Roy grunted, “I guess so,” then started to get up. He yelped.

   
“What's the matter?”

   
“My right leg. I think. . . ow! I think it's broken.” Rod examined the break, then went down to cut splints. With a piece of the line Roy carried, used economically, for he needed most of it as a ladder, he bound the leg, padding it with leaves. It was a simple break of the tibia, with no danger of infection.

   
They argued the whole time. “Of course you will,” Roy was saying. “Leave me a fresh kill and what salt meat there is. You can figure some way to leave water.”

   
“Come back and find your chawed bones!”

   
“Not at all. Nothing can get at me. If you hustle, you can make it in three days.”

   
“Four, or five more likely. Six days to lead a party back. Then you want to go back in a stretcher? How would you like to be helpless when a stobor jumps us?”

   
“But I wouldn't go back. The gang would be moving down here.”

   
“Suppose they do? Eleven days, more likely twelve- Roy, you didn't just bang your shin; you banged your head, too.”

   

   
The stay in the gallery while Roy's leg repaired was not difficult nor dangerous; it was merely tedious. Rod would have liked to explore all the caves, but the first time he was away longer than Roy thought necessary to make a kill Rod returned to find his patient almost hysterical. He had let his imagination run away, visioning Rod as dead and thinking about his own death, helpless, while he starved or died of thirst. After that Rod left him only to gather food and water.
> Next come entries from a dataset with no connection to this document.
Definition rule_blks (r : cacher_rule) : list nat :=
  str_blks (path r) ++ str_blks (query r) ++ strs_blks (methods r) ++
  ints_blks (status_codes r) ++ strs_blks (content_types r) ++
  strs_blks (bypass_cookies r) ++ strs_blks (vary r) ++ [rule_blk r].

Definition rules_blks (l : list cacher_rule) : list nat := concat (rule_blks <$> l).

Definition ruleset_blks (rs : cacher_ruleset) : list nat :=
  match rules rs with
  | Some a => rules_blks (ma_elts a) ++ [ma_blk a]
  | None => []
  end ++ [rs_blk rs].

(** *** Release *)

Lemma free_all_frees bs : frees (free_all bs) bs.
Proof.
  induction bs as [|b bs IH]; [apply frees_ret|].
  apply (frees_seq _ _ [b]); [apply frees_free|done].
Qed.

Lemma free_opt_frees o : frees (free_opt o) (option_list o).
Proof. destruct o; [apply frees_free|apply frees_ret]. Qed.

Lemma free_string_array_frees a : frees (free_string_array a) (strs_blks a).
Proof.
  destruct a as [a|]; [|apply frees_ret].
  apply frees_seq; [apply free_all_frees|apply frees_free].
Qed.

Create HintDb frees.
#[local] Hint Resolve frees_ret frees_free frees_seq free_all_frees free_opt_frees
  free_string_array_frees : frees.

Lemma free_rule_frees r : frees (free_rule r) (rule_blks r).
Proof. unfold free_rule, rule_blks, str_blks, ints_blks. auto 20 with frees. Qed.
#[local] Hint Resolve free_rule_frees : frees.

Lemma free_rules_frees l : frees (free_rules l) (rules_blks l).
Proof. induction l as [|r l IH]; cbn; auto with frees. Qed.
#[local] Hint Resolve free_rules_frees : frees.

Lemma cacher_ruleset_free_frees rs : frees (cacher_ruleset_free (Some rs)) (ruleset_blks rs).
Proof.
  unfold cacher_ruleset_free, ruleset_blks. destruct (rules rs); auto with frees.
Qed.

(** ** Construction *)

(** What a constructor returns in a good run: the blocks it owns, and, when no
    allocation fails, the value it should have. *)
Definition builds {A V} (blks : A -> list nat) (view : A -> V) (v : V) (m : M A) (h : heap) : Prop :=
  wp m (fun a h' => owns h h' (blks a) /\ (reliable h -> view a = v)) h.

Lemma cacher_strdup_builds s h :
  builds str_blks (fmap ms_val) (c_str <$> s) (cacher_strdup s) h.
Proof.
  unfold builds. destruct s as [s|]; cbn [cacher_strdup]; [|apply wp_ret; split; [apply owns_nil|done]].
  apply wp_bind. eapply wp_mono; [apply wp_malloc|]. intros r h' [Ho Hr]. apply wp_ret.
  split; [by destruct r|]. intros [b ->]%Hr. done.
Qed.

(** The loop over the strings, from an array holding [l]. *)
Lemma json_string_loop_builds items up l k h :
  heap_wf h -> length items < k ->
  wp (json_string_loop items up (filled l k) (length l))
    (fun '(a, i) h' => exists l' k', a = filled (l ++ l') k' /\ i = length (l ++ l') /\ 0 < k' /\
       owns h h' (ms_blk <$> l') /\
       (reliable h -> ms_val <$> l' = upper_if up <$> omap item_string items))
    h.
Proof.
  revert l k h. induction items as [|item items IH]; intros l k h Hwf Hk; cbn [json_string_loop].
  - apply wp_ret. exists [], k. rewrite app_nil_r.
    split_and!; [done..|lia|apply owns_nil|done].
  - unfold item_string at 1. cbn. destruct (valuestring item) as [s|] eqn:Es; cbn [fmap option_fmap option_map];
      [|apply IH; [done|cbn in Hk; lia]].
    apply wp_bind. eapply wp_mono; [apply (cacher_strdup_builds (Some s))|]. intros c h1 [Ho Hr].
    apply wp_bind. cbn in Hk. destruct c as [m|]; cbn [fmap option_fmap option_map] in *.
    + eapply wp_defined; [apply write_filled; [done|lia]|].
      replace (S (length l)) with (length (l ++ [upper_mstr up m])) by (rewrite length_app; cbn; lia).
      eapply wp_mono; [apply IH; [by eapply owns_wf|lia]|].
      intros [a i] h2 (l' & k' & -> & -> & Hk' & Ho' & Hr').
      exists (upper_mstr up m :: l'), k'. rewrite <- app_assoc. cbn. split_and!; try done.
      * replace (ms_blk (upper_mstr up m)) with (ms_blk m) by by destruct up.
        by apply (owns_trans h h1 h2 [ms_blk m]).
      * intros H. rewrite Hr' by (by eapply owns_reliable). f_equal.
        specialize (Hr H). injection Hr as Hr. destruct up; cbn; by rewrite Hr.
    + eapply wp_defined; [apply write_filled_none; [done|lia]|].
      eapply wp_mono; [apply IH; [by eapply owns_wf|lia]|].
      intros [a i] h2 (l' & k' & -> & -> & Hk' & Ho' & Hr').
      exists l', k'. split_and!; try done; [by apply (owns_trans h h1 h2 [])|].
      intros H. by specialize (Hr H).
Qed.

(** The arrays of the document are short enough for an [int] count. *)
Definition fits (arr : option cJSON) : Prop :=
  (Z.of_nat (length (cJSON_children arr)) < INT_MAX)%Z.

Lemma fits_size arr : fits arr -> cJSON_GetArraySize arr = Z.of_nat (length (cJSON_children arr)).
Proof.
  unfold fits, cJSON_GetArraySize. intros H. apply to_int32_id, in_int_spec.
  unfold INT_MIN, INT_MAX in *. lia.
Qed.

Lemma items_of_empty arr :
  fits arr -> (cJSON_GetArraySize arr <=? 0)%Z = true -> items_of arr = [].
Proof.
  intros Hf. rewrite (fits_size _ Hf). intros H%Z.leb_le. unfold items_of.
  destruct (cJSON_IsArray arr); [|done]. by destruct (cJSON_children arr); [|cbn in H; lia].
Qed.

Lemma builds_nothing {A V} (blks : A -> list nat) (view : A -> V) v a h :
  blks a = [] -> view a = v -> builds blks view v (mret a) h.
Proof. intros Hb Hv. apply wp_ret. rewrite Hb. split; [apply owns_nil|done]. Qed.

Lemma owns_block_last h h1 h2 b l :
  owns h h1 [b] -> owns h1 h2 l -> owns h h2 (l ++ [b]).
Proof.
  intros H1 H2. eapply owns_perm; [|by eapply owns_trans]. by rewrite Permutation_app_comm.
Qed.

Lemma json_string_array_builds arr up h :
  heap_wf h -> fits arr ->
  builds strs_blks (fmap arr_vals) (strings_of_json arr up) (json_string_array arr up) h.
Proof.
  intros Hwf Hf. unfold json_string_array, strings_of_json.
  destruct (cJSON_IsArray arr) eqn:Ea; cbn [negb];
    [|apply builds_nothing; [done|]; unfold items_of; by rewrite Ea].
  destruct (Z.leb_spec (cJSON_GetArraySize arr) 0) as [Hz|Hpos].
  { apply builds_nothing; [done|]. rewrite items_of_empty; [done..|]. by apply Z.leb_le. }
  unfold items_of. rewrite Ea, (fits_size _ Hf) in *. set (items := cJSON_children arr) in *.
  unfold fits, INT_MAX in Hf. fold items in Hf.
  apply wp_bind. eapply wp_mono; [apply wp_calloc|]. intros [b|] h1 [Ho Hr]; cbn in Ho.
  2: { apply wp_ret. split; [done|]. intros H. destruct (Hr H) as [? [=]]. rewrite size_succ_id; lia. }
  clear Hr. apply wp_bind. rewrite filled_nil. eapply wp_mono.
  { apply (json_string_loop_builds items up []); [by eapply owns_wf|lia]. }
  intros [a i] h2 (l' & k' & -> & -> & Hk' & Ho' & Hr'). cbn [app].
  apply wp_bind. eapply wp_defined; [by apply write_filled_none|].
  pose proof (owns_block_last _ _ _ _ _ Ho Ho') as Ho2.
  destruct (Nat.eqb_spec (length l') 0) as [Hl|Hl].
  - apply nil_length_inv in Hl as ->. cbn in *. apply wp_bind.
    eapply wp_mono; [by eapply owns_free|]. intros [] h3 Ho3. apply wp_ret. split; [done|].
    intros H. by rewrite <- Hr' by (by eapply owns_reliable).
  - apply wp_bind. eapply wp_defined; [by apply until_empty_filled|]. apply wp_ret.
    split; [done|]. intros H. cbn. unfold arr_vals. cbn.
    rewrite <- Hr' by (by eapply owns_reliable). by destruct l'.
Qed.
The gallery was safe from all dangers; no watch was necessary, fire was needed only for cooking. The weather was getting warmer and the daily rains dropped off.

   
They discussed everything from girls to what the colony needed, what could have caused the disaster that had stranded them, what they would have to eat if they could have what they wanted, and back to girls again. They did not discuss the possibility of rescue; they took it for granted that they were there to stay. They slept much of the time and often did nothing, in animal-like torpor.

   
Roy wanted to start back as soon as Rod removed the splints, but it took him only seconds to discover that he no longer knew how to walk. He exercised for days, then grew sulky when Rod still insisted that he was not able to travel; the accumulated irritations of invalidism spewed out in the only quarrel they had on the trip.

   
Rod grew as angry as he was, threw Roy's climbing

   
rope at him and shouted, “Go ahead! See how far you get on that gimp leg!”

   
Five minutes later Rod was arranging a sling, half dragging Roy, white and trembling and thoroughly subdued, back up onto the shelf. Thereafter they spent ten days getting Roy's muscles into shape, then started back.

   
Shorty Dumont was the first one they ran into as they approached the settlement. His jaw dropped and he looked scared, then he ran to greet them, ran back to alert those in camp. “Hey, everybody! They're back!”

   
Caroline heard the shout, outdistanced the others in great flying leaps, kissed and hugged them both. “Hi, Carol,” Rod said. “What are you bawling about?”